Il Primo Ministro etiope ha affermato che la situazione è peggiorata con l’avanzare della guerra nelle città storiche del Tigray centrale. “Quando siamo passati attraverso Axum, la tensione si è intensificata con l’ingresso delle forze eritree che hanno condotto esecuzioni di massa di giovani”, ha dichiarato al parlamento, aggiungendo che ad Adua, le truppe eritree “hanno iniziato a smantellare e saccheggiare fabbriche”, e ad Adigrat, “hanno sradicato ciò che poteva essere spostato dalla fabbrica farmaceutica e distrutto il resto”, portando le relazioni al punto di rottura.

Abiy ha inoltre affermato che il governo federale si era astenuto dal confrontarsi con l’Eritrea in quel momento a causa dell’eccessivo impegno militare. “Il governo etiope non aveva la capacità di combattere su più fronti”, ha affermato, sottolineando che le forze erano concentrate sull’inseguimento del Fronte di Liberazione Popolare del Tigray (TPLF) e sul consolidamento del territorio già conquistato.

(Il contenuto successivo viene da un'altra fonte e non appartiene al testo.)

(* ===== verification/Values.v ===== *)
(** The small rules of internal/store/store.go on values: identifiers, version preconditions, page
    limits, cursors, audit identities, the runtime version check, raw documents. *)
From S2P Require Import Prelude Utf8 Json JsonText Strconv JsonDecode Text Errors.
Local Open Scope Z_scope.

(** * Identifiers *)

Definition id_first (r : Z) : bool :=
  (97 <=? r) && (r <=? 122) || (65 <=? r) && (r <=? 90) || (48 <=? r) && (r <=? 57).

(** [strings.ContainsRune("._:@+-", r)]. *)
Definition id_punct (r : Z) : bool := existsb (Z.eqb r) (runes "._:@+-").

Definition id_rest (r : Z) : bool := id_first r || id_punct r.

Definition validID (v : string) : bool :=
  (1 <=? len v) && (len v <=? 200)
  && match runes v with
     | [] => true
     | r :: rs => id_first r && forallb id_rest rs
     end.

(** * Audit identities *)

Record AuditContext := mkAudit { Actor : string; Role : string; RequestID : string }.

Definition or_system (s : string) : string := if String.eqb s "" then "system" else s.

Definition auditValues (a : AuditContext) : AuditContext :=
  mkAudit (or_system a.(Actor)) (or_system a.(Role)) (or_system a.(RequestID)).

Definition isAdmin (role : string) : bool := String.eqb role "admin".

(** * Version preconditions *)

Record VersionPrecondition := mkPrecondition { Any : bool; Versions : list Z }.

Definition match_version (p : VersionPrecondition) (version : Z) : bool :=
  p.(Any) || existsb (λ candidate, candidate =? version) p.(Versions).

Definition require_version (p : VersionPrecondition) (version : Z)
    (resourceType resourceID state requested : string) : result error () :=
  if negb p.(Any) && match p.(Versions) with [] => true | _ => false end
  then Err (ESentinel ErrPreconditionRequired)
  else if negb (match_version p version)
  then Err (conflictError (Some ErrVersionConflict) (resourceType +:+ "_version_changed") resourceType
    resourceID 0 version state requested)
  else Ok ().

Definition VersionETag (version : Z) : string :=
  String dquote (format_int version +:+ String dquote "").

(** * Pages *)

Definition pageLimit (value : Z) : Z :=
  if value <=? 0 then 100 else if 200 <? value then 200 else value.

Definition encodeCursor (value : string) : string := b64_encode value.

Definition decodeCursor (value : string) : result error string :=
  if String.eqb (trim_space value) "" then Ok ""
  else match b64_decode value with
       | Some decoded =>
         if len decoded =? 0 then Err (EWrapped ErrInvalid "invalid cursor") else Ok decoded
       | None => Err (EWrapped ErrInvalid "invalid cursor")
       end.

(** * Versions of the SQLite runtime *)

Definition minimumSQLite : string := "3.51.3".

(** The first three parts of a version, missing ones 0. *)
Definition version_parts (v : string) : list Z :=
  let parts := map atoi_value (split_on "." v) in
  [nth 0 parts 0; nth 1 parts 0; nth 2 parts 0].

Fixpoint compare_parts (x y : list Z) : Z :=
  match x, y with
  | a :: x', b :: y' => if a <? b then -1 else if b <? a then 1 else compare_parts x' y'
  | _, _ => 0
  end.

Definition compareVersions (a b : string) : Z := compare_parts (version_parts a) (version_parts b).

Definition isMemoryPath (path : string) : bool :=
  String.eqb path ":memory:" || has_prefix path "file::memory:" || has_prefix path "file:memdb".

(** * Raw documents *)

Definition normalizeJSON (raw : string) : result error string :=
  let raw := if len raw =? 0 then "{}" else raw in
  if negb (valid raw) then Err (EWrapped ErrInvalid "payload must be valid JSON") else Ok raw.

(** [canonicalJSON] with the store's errors. *)
Definition canonical_json (raw : string) : result error string :=
  match canonicalJSON raw with
  | Ok c => Ok c
  | Err InvalidJSON => Err (EWrapped ErrInvalid "invalid JSON")
  | Err MultipleValues => Err (EWrapped ErrInvalid "multiple JSON values")
  end.

Definition canonicalJSONDefault (raw : string) : result error string :=
  normalized ← normalizeJSON raw;
  canonical_json normalized.

(** Decoding into [map[string]json.RawMessage]: a JSON object, or [null], which leaves the map nil. *)
Definition canonicalJSONObject (raw : string) : result error string :=
  canonical ← canonicalJSONDefault raw;
  match parse_all canonical with
  | Some (JObj _) => Ok canonical
  | _ => Err (EWrapped ErrInvalid "payload must be a JSON object")
  end.

(** * Lemmas *)

Lemma id_rest_spec r : id_rest r = true → 0 ≤ r < 128.
Proof.
  unfold id_rest, id_first, id_punct. intros H.
  change (runes "._:@+-") with [46; 95; 58; 64; 43; 45] in H. cbn [existsb] in H.
  rewrite !orb_true_iff, !andb_true_iff, !Z.leb_le, !Z.eqb_eq in H. lia.
Qed.

Lemma id_first_rest r : id_first r = true → id_rest r = true.
Proof. unfold id_rest. by intros ->. Qed.

Lemma small_rune_ok k : piece_ok k = true → 0 ≤ rune k < 128 → chunk_ok k = true.
Proof. destruct k; intros H Hr; try done. cbn [rune] in Hr. unfold rune_error in Hr. lia. Qed.

Lemma runes_small_valid s : Forall (λ r, 0 ≤ r < 128) (runes s) → valid_utf8 s = true.
Proof.
  unfold valid_utf8, runes. pose proof (chunks_pieces s) as Hp. revert Hp. generalize (chunks s) as l.
  induction l as [|k l IH]; [done|]. cbn [forallb map]. intros [Hk Hl]%andb_true_iff Hf.
  inversion_clear Hf. rewrite small_rune_ok by done. by apply IH.
Qed.

Lemma validID_spec v : validID v = true → v ≠ "" ∧ valid_utf8 v = true ∧ len v ≤ 200.
Proof.
  unfold validID. intros [[H1 H2]%andb_true_iff H]%andb_true_iff. bool_hyps. split_and!; [|..|done].
  - intros ->. by vm_compute in H1.
  - apply runes_small_valid. destruct (runes v) as [|r rs]; [done|].
    apply andb_true_iff in H as [Hr Hrs]. constructor; [by apply id_rest_spec, id_first_rest|].
    rewrite forallb_Forall in Hrs. eapply Forall_impl; [done|]. intros r'. apply id_rest_spec.
Qed.

Lemma canonical_json_ok raw c : canonical_json raw = Ok c ↔ canonicalJSON raw = Ok c.
Proof. unfold canonical_json. destruct (canonicalJSON raw) as [?|[]]; split; congruence. Qed.

Lemma canonical_fixed raw c : canonicalJSON raw = Ok c →
  len c ≠ 0 ∧ valid c = true ∧ canonicalJSON c = Ok c.
Proof.
  intros H. pose proof (canonicalJSON_canonical raw c H) as Hc.
  destruct (parse_all_canonical raw c H) as (v & -> & Hp). split_and!; [|by unfold valid; rewrite Hp|done].
  intros Hz%len_zero. rewrite Hz in Hp. done.
Qed.

(** A canonical document is what the default rule makes of itself. *)
Lemma canonicalJSONDefault_fixed raw c : canonicalJSON raw = Ok c → canonicalJSONDefault c = Ok c.
Proof.
  intros H. destruct (canonical_fixed raw c H) as (Hz & Hv & Hc).
  unfold canonicalJSONDefault, normalizeJSON. rewrite (proj2 (Z.eqb_neq _ _) Hz), Hv.
  by apply canonical_json_ok.
Qed.

Lemma canonicalJSONDefault_ok raw c : canonicalJSONDefault raw = Ok c → ∃ raw', canonicalJSON raw' = Ok c.
Proof. intros (n & _ & H%canonical_json_ok)%bind_ok. eauto. Qed.

Lemma canonicalJSONObject_ok raw c : canonicalJSONObject raw = Ok c →
  canonicalJSON c = Ok c ∧ valid c = true ∧ canonicalJSONObject c = Ok c ∧ ∃ l, parse_all c = Some (JObj l).
Proof.
  unfold canonicalJSONObject. intros (c' & Hc & H)%bind_ok.
  destruct (parse_all c') as [[]|] eqn:Hp; try discriminate H. injection H as <-.
  destruct (canonicalJSONDefault_ok _ _ Hc) as [raw' Hr].
  destruct (canonical_fixed _ _ Hr) as (_ & Hv & Hf). split_and!; [done..| |by eauto].
  rewrite (canonicalJSONDefault_fixed _ _ Hf). cbn. by rewrite Hp.
Qed.

Lemma auditValues_nonempty a :
  (auditValues a).(Actor) ≠ "" ∧ (auditValues a).(Role) ≠ "" ∧ (auditValues a).(RequestID) ≠ "".
Proof. unfold auditValues, or_system; simpl. split_and!; case_if; bool_hyps; done. Qed.

Lemma or_system_idem s : or_system (or_system s) = or_system s.
Proof. unfold or_system. destruct (String.eqb_spec s "") as [->|Hs]; [done|]. by rewrite (proj2 (String.eqb_neq _ _) Hs). Qed.

Lemma auditValues_idem a : auditValues (auditValues a) = auditValues a.
Proof. destruct a as [x y z]. unfold auditValues, or_system. simpl. f_equal; repeat (case_if; bool_hyps); congruence. Qed.

Lemma or_system_admin r : isAdmin (or_system r) = isAdmin r.
Proof. unfold isAdmin, or_system. destruct (String.eqb_spec r "") as [->|]; done. Qed.

(** What an accepted precondition says: a wildcard or a listed version. *)
Lemma require_version_ok p v rt rid st req u :
  require_version p v rt rid st req = Ok u → p.(Any) = true ∨ v ∈ p.(Versions).
Proof.
  unfold require_version, match_version. case_if; [done|]. case_if; [done|]. intros _.
  bool_hyps. apply orb_true_iff in Heqb0 as [H|H]; [by left|right].
  apply existsb_exists in H as (x & Hx & E). bool_hyps. subst x. by apply list_elem_of_In.
Qed.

Inquadrando le sue osservazioni come un documento storico piuttosto che come un cambiamento di politica, il primo Ministro ha affermato di aver ripetutamente cercato di porre fine agli abusi attraverso canali pacifici. “Quando i giovani sono stati uccisi ad Axum, e quando Adua e Adigrat sono state saccheggiate, ho inviato numerosi inviati in Eritrea”, ha affermato. L’ex ministro degli Esteri Gedu Andargachew è stato inviato “più di una volta”, ha aggiunto Abiy, con un messaggio chiaro: “Non terrorizzate la popolazione del Tigray, non saccheggiate le sue ricchezze; la lotta è con il TPLF, non con la popolazione del Tigray”.

Quando questi tentativi fallirono, Abiy dichiarò di aver inviato l’allora vice primo ministro Demeke Mekonnen. Entrambi i funzionari hanno poi lasciato il governo, ma Abiy ha insistito sul fatto che “sono ancora vivi; sono raggiungibili e possono dire la verità sul motivo per cui sono stati inviati”. Le sue dichiarazioni sono arrivate mentre i voli passeggeri tra la capitale dell’Etiopia, Addis Abeba, e le città del Tigray riprendevano dopo una sospensione di cinque giorni.

Erano stati cancellati a causa degli scontri tra l’esercito federale e i combattenti del Tigray in una zona contesa del Tigray occidentale, alimentando il timore di una ripresa del conflitto.